En vue d’établir la qualité comme un avantage concurrentiel, notre groupe d’Assurance Qualité (AQ) est structuré de manière à accroître la visibilité, la portée et le pouvoir de l’AQ dans tous les secteurs d’activités de Services Pharma MDS.

Relevant du vice-président, Qualité, notre groupe d’Assurance Qualité mondiale est géré par une équipe de leadership de l’AQ composée de leaders en AQ dans les domaines de la Découverte et des Services précliniques, de la Recherche clinique de premières étapes et des Services de bioanalyse, du Développement clinique mondial et du Laboratoire central mondial. L’équipe de leadership s’assure que les normes, les processus et le personnel sont en place en vue d’atteindre une performance uniforme et efficace en matière d’AQ dans l’ensemble de nos établissements dans le cadre de ce qui relève de leur compétence et elle fait équipe avec les leaders opérationnels en vue de s’assurer que l’AQ est alignée aux objectifs de l’entreprise. Les membres de l’équipe de leadership de l’AQ apportent une expertise en la matière et de l’aide à tous nos établissements en exploitation, en travaillant en étroite collaboration avec le personnel local d’AQ et de l’exploitation pour partager de l’information, faire fructifier leur expérience et créer des pratiques uniformes en plus d’appuyer les activités locales d’exécution.
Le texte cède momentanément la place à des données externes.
(* ===== verification/ModalDialog.v ===== *)
(** modules/global-components/components/modal-dialog-mat and
    unused-ipaddress-autocomplete-ctrl: the dialog with a form of controls, one of
    which may be a list of chips, and the list of addresses that a text filters.

    A control of the dialog is its value with the predicate its validators make;
    the form is the list of its controls. *)
From S2P Require Import Prelude Handler JsValue Runtime Data Net Validators AgentData.

#[export] Instance control_type_eq : EqDecision DialogControlTypesEnum.
Proof. intros x y. unfold Decision. decide equality. Defined.

Record dialog_control := {
  dc_name : string;
  dc_type : DialogControlTypesEnum;
  dc_value : jsval;
  isDisabled : bool;
  dc_accepts : jsval -> bool;
}.
Definition dc_setValue (v : jsval) (c : dialog_control) : dialog_control :=
  {| dc_name := dc_name c; dc_type := dc_type c; dc_value := v; isDisabled := isDisabled c;
     dc_accepts := dc_accepts c |}.
(** A group whose controls are all disabled is neither valid nor invalid. *)
Definition dialog_valid (l : list dialog_control) : bool :=
  (match l with [] => true | _ => false end || existsb (fun c => negb (isDisabled c)) l) &&
  forallb (fun c => isDisabled c || dc_accepts c (dc_value c)) l.
(** [getRawValue()] *)
Definition dialog_value (l : list dialog_control) : jsval := JObj ((fun c => (dc_name c, dc_value c)) <$> l).

Definition no_call : Type := Empty_set.
Definition no_answer (c : no_call) : Type := Empty_set.
(** Closing returns the form, of which the pages read the validity and the value. *)
Inductive page : Type := CloseForm (form : option (bool * jsval)).

Record ModalDialogMatComponent := {
  m_title : string;
  m_instructions : string;
  dialog_form_group : list dialog_control;
  confirm_button_text : string;
  chips : list string;
}.
Abbreviation M := (handler ModalDialogMatComponent (effect no_call page)).

Definition with_group v (s : ModalDialogMatComponent) :=
  {| m_title := m_title s; m_instructions := m_instructions s; dialog_form_group := v;
     confirm_button_text := confirm_button_text s; chips := chips s |}.
Definition with_chips v (s : ModalDialogMatComponent) :=
  {| m_title := m_title s; m_instructions := m_instructions s; dialog_form_group := dialog_form_group s;
     confirm_button_text := confirm_button_text s; chips := v |}.

Definition constructor (title instructions : string) (dialogForm : list dialog_control) (confirmBtnText : string)
    : ModalDialogMatComponent :=
  {| m_title := title; m_instructions := instructions; dialog_form_group := dialogForm;
     confirm_button_text := confirmBtnText; chips := [] |}.

Definition get_dialog_form_controls (dialog_form_group : list dialog_control) : list dialog_control := dialog_form_group.
Definition is_type (t : DialogControlTypesEnum) (c : dialog_control) : bool := bool_decide (dc_type c = t).
Definition is_text_input : dialog_control -> bool := is_type Text_control.
Definition is_textarea : dialog_control -> bool := is_type Textarea_control.
Definition is_password_input : dialog_control -> bool := is_type Password_control.
Definition is_dropdown : dialog_control -> bool := is_type Dropdown_control.
Definition is_checkbox : dialog_control -> bool := is_type Checkbox_control.
Definition is_date_input : dialog_control -> bool := is_type Date_control.
Definition is_chips : dialog_control -> bool := is_type Chips_control.
Definition get_timezone_control (s : ModalDialogMatComponent) : option dialog_control :=
  List.find (fun c => dc_name c === "timezone") (dialog_form_group s).

(** The input is emptied, but not its control. *)
Definition add_alert_chip (text : string) : M unit :=
  let value := trim text in
  when (value !== "") (modify (fun s => with_chips (chips s ++ [value]) s)).

(** The first of the chips with that text. *)
Fixpoint splice_first (x : string) (l : list string) : list string :=
  match l with
  | [] => []
  | y :: r => if y === x then r else y :: splice_first x r
  end.
Definition remove_alert_chip (chip : string) : M unit := modify (fun s => with_chips (splice_first chip (chips s)) s).

Definition close (v : option (bool * jsval)) : M unit := emit (Page (CloseForm v)).
Definition cancel : M unit := close None.
Definition submit : M unit :=
  modify (fun s => with_group
    ((fun c => if is_chips c then dc_setValue (JStr (join_with "," (chips s))) c else c) <$> dialog_form_group s) s) ;;;
  s <- gets (fun s => s) ;;
  close (Some (dialog_valid (dialog_form_group s), dialog_value (dialog_form_group s))).

Inductive event : Type :=
| Enter (i : nat) (v : jsval)
| ChipEnd (text : string)
| ChipRemoved (chip : string)
| CancelClick
| SubmitClick.

Definition on_event (e : event) : M unit :=
  match e with
  | Enter i v => modify (fun s => with_group (alter (dc_setValue v) i (dialog_form_group s)) s)
  | ChipEnd text => add_alert_chip text
  | ChipRemoved chip => remove_alert_chip chip
  | CancelClick => cancel
  | SubmitClick => s <- gets (fun s => s) ;; when (dialog_valid (dialog_form_group s)) submit
  end.

#[export] Instance ModalDialogMat (title instructions : string) (dialogForm : list dialog_control) (confirmBtnText : string)
    : Component ModalDialogMatComponent no_call page event no_answer :=
  {| initial := constructor title instructions dialogForm confirmBtnText; Runtime.on_event := on_event;
     Runtime.on_answer := fun c => match c with end |}.

(** What is submitted: the controls as they were filled in, and for the chips the
    texts of the list; the list is not validated again before the dialog closes,
    but what the page hears of its validity is. *)
Lemma submitted s : exists l,
  submit s = (Ret tt, with_group l s, [Page (CloseForm (Some (dialog_valid l, dialog_value l)))]) /\
  l = (fun c => if is_chips c then dc_setValue (JStr (join_with "," (chips s))) c else c) <$> dialog_form_group s.
Proof. by eexists. Qed.

(** A chip that was added and removed leaves the list as it was, unless an equal
    one stands before it. *)
Lemma removed_chip x l : x ∉ l -> splice_first x (l ++ [x]) = l.
Proof.
  induction l as [|y l IH]; intros H; simpl; [by rewrite seqb_refl|].
  apply not_elem_of_cons in H as [H1 H2]. rewrite (proj2 (seqb_neq y x)) by congruence. by rewrite IH.
Qed.

(** ** unused-ipaddress-autocomplete-ctrl *)

(** [option.toLowerCase().includes(value.toLowerCase())]; a value that is undefined
    or null keeps all options. *)
Fixpoint includes (part text : string) : bool :=
  String.prefix part text || match text with String _ r => includes part r | EmptyString => false end.
Definition filter_ (options : list string) (value : option string) : list string :=
  match value with
  | Some v => List.filter (fun option => includes (toLowerCase v) (toLowerCase option)) options
  | None => options
  end.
L’équipe de leadership est aussi responsable du développement et de la gestion continue du système de gestion de la qualité (SGQ) de Services Pharma MDS en vue de mettre en œuvre les politiques et procédures, les paramètres de la gestion de la performance, et la formation nécessaire à la mise en œuvre du processus du SGQ. Au sein de l’équipe de leadership de l’AQ, un groupe de Validation informatique est responsable de la conformité aux exigences de la validation par ordinateur et du « Part 11 ». Ce groupe travaille en partenariat avec l’équipe de Technologies de l’information de MDS Inc. et d’exploitation locale de Services Pharma MDS en vue de s’assurer que les normes de MDS et de validation par ordinateur/ « Part 11 » des organismes de réglementation sont respectées dans tous nos établissements.